- **INSTRUCTIONS TO FOLLOW**: For the entries below, the expected answer is the line with "m !! id = Some", the line with "Lemma same_exec_map_get m", and every line between them, exactly as written, and nothing more.

[Stored data entries]
(** One iteration of the second loop. *)
Lemma link_blocker_linked self now acc id :
  self ≠ "" →
  linked_map self (λ k, k = id) (λ _, False) acc.1 (link_blocker self now acc id).1.
Proof.
  intros Hs. unfold link_blocker. destruct (acc.1 !! id) as [b|] eqn:Hb.
  - assert (Hl : ∀ u, linked self True False b
      (b <| task_Blocks ::= λ l, appendUniqueStrings l [self] |> <| task_UpdatedAt := u |>)).
    { intros u. split; simpl; [done| |naive_solver]. intros x.
      rewrite elem_of_appendUniqueStrings, list_elem_of_singleton. naive_solver. }
    case_bool_decide; simpl; intros k; rewrite lookup_insert;
      (case_decide; [subst; rewrite Hb; constructor; eapply linked_iff; [..|apply Hl]; tauto|]);
      destruct (acc.1 !! k); constructor; apply linked_refl; congruence || tauto.
  - intros k. destruct (acc.1 !! k) eqn:Hk; constructor.
    apply linked_refl; [congruence|tauto].
Qed.

Lemma fold_link_blocked self now ids acc :
  self ≠ "" →
  linked_map self (λ _, False) (λ k, k ∈ ids) acc.1 (foldl (link_blocked self now) acc ids).1.
Proof.
  intros Hs. revert acc. induction ids as [|id ids IH]; intros acc; simpl.
  - eapply linked_map_iff; [| |apply linked_map_refl]; set_solver.
  - eapply linked_map_iff; [| |eapply linked_map_trans; [by apply link_blocked_linked|apply IH]];
      set_solver.
Qed.

Lemma fold_link_blocker self now ids acc :
  self ≠ "" →
  linked_map self (λ k, k ∈ ids) (λ _, False) acc.1 (foldl (link_blocker self now) acc ids).1.
Proof.
  intros Hs. revert acc. induction ids as [|id ids IH]; intros acc; simpl.
  - eapply linked_map_iff; [| |apply linked_map_refl]; set_solver.
  - eapply linked_map_iff; [| |eapply linked_map_trans; [by apply link_blocker_linked|apply IH]];
      set_solver.
Qed.

(** ** The linked graph is symmetric and closed

    [m] is the map [m0] after linking task [t] (stored at [id]) with its peers.
    In [m0] the edges between other tasks are already mirrored, and an edge from
    another task to [id] is recorded at [id]; linking adds the other halves. *)
Section linked_graph.
Context (m0 m : gmap string Task) (id : string) (t : Task) (BBs : list string).
Hypothesis Hid : m0 !! id = Some t.
Hypothesis HBBs : ∀ x, x ∈ BBs ↔ x ∈ task_BlockedBy t ∨ (x = id ∧ id ∈ task_Blocks t).
Hypothesis Hlk : linked_map id (λ k, k ∈ BBs) (λ k, k ∈ task_Blocks t) m0 m.
Hypothesis Hsym : ∀ a b ta tb, a ≠ id → b ≠ id → m0 !! a = Some ta → m0 !! b = Some tb →
  (b ∈ task_Blocks ta ↔ a ∈ task_BlockedBy tb).
Hypothesis Hself : ∀ a ta, a ≠ id → m0 !! a = Some ta →
  (id ∈ task_Blocks ta → a ∈ BBs) ∧ (id ∈ task_BlockedBy ta → a ∈ task_Blocks t).
Hypothesis Hclosed : ∀ a ta x, m0 !! a = Some ta →
  x ∈ task_Blocks ta ∨ x ∈ task_BlockedBy ta → is_Some (m0 !! x).

Lemma linked_get k tk : m !! k = Some tk →
  ∃ tk0, m0 !! k = Some tk0 ∧ linked id (k ∈ BBs) (k ∈ task_Blocks t) tk0 tk.
Proof using Hlk.
  intros Hk. specialize (Hlk k). rewrite Hk in Hlk.
  destruct (m0 !! k); inversion Hlk; simplify_eq; eauto.
Qed.

Lemma linked_dom k : is_Some (m0 !! k) → is_Some (m !! k).
Proof using Hlk.
  specialize (Hlk k). destruct (m0 !! k), (m !! k); inversion Hlk; eauto.
Qed.

Lemma DepInv_linked : DepInv m.
Proof using All.
  split.
  - intros a b ta tb (ta0 & Ha & [_ Ba _])%linked_get (tb0 & Hb & [_ _ Cb])%linked_get.
    rewrite Ba, Cb.
    destruct (decide (a = id)) as [->|Hna], (decide (b = id)) as [->|Hnb]; simplify_eq.
    + rewrite HBBs. tauto.
    + pose proof (Hself b tb0 Hnb Hb). tauto.
    + pose proof (Hself a ta0 Hna Ha). rewrite HBBs in *. naive_solver.
    + pose proof (Hsym a b ta0 tb0 Hna Hnb Ha Hb). naive_solver.
  - intros a ta x (ta0 & Ha & [_ Ba _])%linked_get. rewrite Ba.
    intros [Hx|[-> _]]; apply linked_dom; eauto.
  - intros a ta x (ta0 & Ha & [_ _ Ca])%linked_get. rewrite Ca.
    intros [Hx|[-> _]]; apply linked_dom; eauto.
Qed.
End linked_graph.

(** A validated dependency list names stored tasks only. *)
Lemma missing_dep_none s what ids :
  missing_dep s what ids = None ↔ ∀ x, x ∈ ids → is_Some (st_tasks s !! x).
Proof.
  unfold missing_dep. induction ids as [|id ids IH]; simpl; [set_solver|].
  destruct (st_tasks s !! id) eqn:Hid; simpl.
  - rewrite IH. setoid_rewrite elem_of_cons. naive_solver.
  - split; [done|]. intros H. destruct (H id); [set_solver|congruence].
Qed.

Lemma validateTaskDependencies_none s bs bbs :
  validateTaskDependencies s bs bbs = None ↔
  ∀ x, x ∈ bs ∨ x ∈ bbs → is_Some (st_tasks s !! x).
Proof.
  unfold validateTaskDependencies. destruct (missing_dep s "blocks" bs) eqn:E.
  - split; [done|]. intros H. assert (missing_dep s "blocks" bs = None); [|congruence].
    apply missing_dep_none. eauto.
  - rewrite missing_dep_none in *. naive_solver.
Qed.

Lemma missing_dep_some s what ids e :
  missing_dep s what ids = Some e →
  Is e ErrTaskDependencyNotFound = true ∧ ∃ x, x ∈ ids ∧ st_tasks s !! x = None.
Proof.
  unfold missing_dep. induction ids as [|id ids IH]; simpl; [done|].
  destruct (st_tasks s !! id) eqn:Hid; simpl.
  - intros (? & x & ? & ?)%IH. split; [done|]. exists x. set_solver.
  - intros [= <-]. split; [done|]. exists id. set_solver.
Qed.

(** A refused dependency list: the error, and a task that is not stored. *)
Lemma missing_dependency s bs bbs e :
  validateTaskDependencies s bs bbs = Some e →
  Is e ErrTaskDependencyNotFound = true ∧
  ∃ x, (x ∈ bs ∨ x ∈ bbs) ∧ st_tasks s !! x = None.
Proof.
  unfold validateTaskDependencies. destruct (missing_dep s "blocks" bs) eqn:E.
  - intros [= <-]. apply missing_dep_some in E as (? & x & ? & ?). eauto.
  - intros (? & x & ? & ?)%missing_dep_some. eauto.
Qed.

(** The map [linkTaskDependencies] leaves behind. *)
Lemma linkTaskDependencies_linked deref self now s s' peers :
  self ≠ "" →
  linkTaskDependencies deref self now s = (s', peers) →
  ∃ m1, linked_map self (λ _, False) (λ k, k ∈ task_Blocks (deref (st_tasks s))) (st_tasks s) m1 ∧
    linked_map self (λ k, k ∈ task_BlockedBy (deref m1))
      (λ k, k ∈ task_Blocks (deref (st_tasks s))) (st_tasks s) (st_tasks s') ∧
    s' = s <| st_tasks := st_tasks s' |>.
Proof.
  intros Hself Hl. unfold linkTaskDependencies in Hl. simplify_eq.
  set (acc1 := foldl (link_blocked self now) (st_tasks s, ∅) (task_Blocks (deref (st_tasks s)))).
  exists acc1.1.
  assert (H1 : linked_map self (λ _, False) (λ k, k ∈ task_Blocks (deref (st_tasks s)))
                 (st_tasks s) acc1.1) by exact (fold_link_blocked self now _ (_, ∅) Hself).
  split; [exact H1|]. split; [|done]. simpl.
  eapply linked_map_iff; [| |eapply linked_map_trans; [exact H1|by apply fold_link_blocker]];
    simpl; tauto.
Qed.

(** ** Changing many tasks without touching their execution state *)

(** The fields the task invariant reads. *)
Definition same_exec (t t' : Task) : Prop :=
  task_ID t' = task_ID t ∧ task_Status t' = task_Status t ∧ task_Attempt t' = task_Attempt t ∧
  task_MaxAttempts t' = task_MaxAttempts t ∧ task_Run t' = task_Run t ∧
  task_Result t' = task_Result t.
Definition same_exec_map (m m' : gmap string Task) : Prop :=
  ∀ k, option_Forall2 same_exec (m !! k) (m' !! k).

Lemma linked_same_exec self P Q t t' : linked self P Q t t' → same_exec t t'.
Proof. intros [-> _ _]. done. Qed.

Lemma linked_map_same_exec self P Q m m' : linked_map self P Q m m' → same_exec_map m m'.
Proof.
  intros H k. specialize (H k). destruct (m !! k), (m' !! k); inversion H; simplify_eq; constructor.
  by eapply linked_same_exec.
Qed.

Lemma same_exec_map_trans m1 m2 m3 :
  same_exec_map m1 m2 → same_exec_map m2 m3 → same_exec_map m1 m3.
Proof.
  intros H1 H2 k. specialize (H1 k). specialize (H2 k).
  destruct (m1 !! k), (m2 !! k), (m3 !! k); inversion H1; inversion H2; simplify_eq; constructor.
  unfold same_exec in *. naive_solver congruence.
Qed.

Lemma same_exec_map_insert m id t t' :
  m !! id = Some t → same_exec t t' → same_exec_map m (<[id := t']> m).
Proof.
  intros Hid Ht k. rewrite lookup_insert. case_decide; [subst; rewrite Hid; by constructor|].
  destruct (m !! k); constructor. by repeat split.
Qed.

Lemma same_exec_map_get m m' k t' :
  same_exec_map m m' → m' !! k = Some t' → ∃ t, m !! k = Some t ∧ same_exec t t'.
Proof.
  intros H Hk. specialize (H k). rewrite Hk in H.
  destruct (m !! k); inversion H; simplify_eq; eauto.
Qed.

Lemma same_exec_map_dom m m' k : same_exec_map m m' → is_Some (m !! k) ↔ is_Some (m' !! k).
Proof.
  intros H. specialize (H k). destruct (m !! k), (m' !! k); inversion H; split; eauto.
Qed.

Lemma TaskInv_same_exec s m' :
  same_exec_map (st_tasks s) m' → TaskInv s → TaskInv (s <| st_tasks := m' |>).
Proof.
  intros H [Hc Hnd Hord Htasks Hleases Hrun Htok]. split; simpl; try done.
  - intros id. by rewrite Hord, same_exec_map_dom.
  - intros id t (t0 & Ht0 & E1 & E2 & E3 & E4 & E5 & _)%(same_exec_map_get _ _ _ _ H).
    destruct (Htasks _ _ Ht0). split; simpl; congruence || done || (rewrite ?E3, ?E4; done).
  - intros id l Hl. destruct (Hleases id l Hl) as [? ? ? (t & r & Ht & ?)].
    split; simpl; try done. specialize (H id). rewrite Ht in H. simpl.
    destruct (m' !! id) as [t'|] eqn:E; inversion H as [? ? HE|]; subst.
    exists t', r. destruct HE as (E1 & E2 & E3 & E4 & E5 & _). rewrite E2, E3, E5. naive_solver.
  - intros id t (t0 & Ht0 & E1 & E2 & _)%(same_exec_map_get _ _ _ _ H) Hst.
    eapply Hrun; [done|congruence].
Qed.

- **OUTPUT FOR THIS TASK**:
  m !! id = Some t → same_exec t t' → same_exec_map m (<[id := t']> m).
Proof.
  intros Hid Ht k. rewrite lookup_insert. case_decide; [subst; rewrite Hid; by constructor|].
  destruct (m !! k); constructor. by repeat split.
Qed.

Lemma same_exec_map_get m m' k t' :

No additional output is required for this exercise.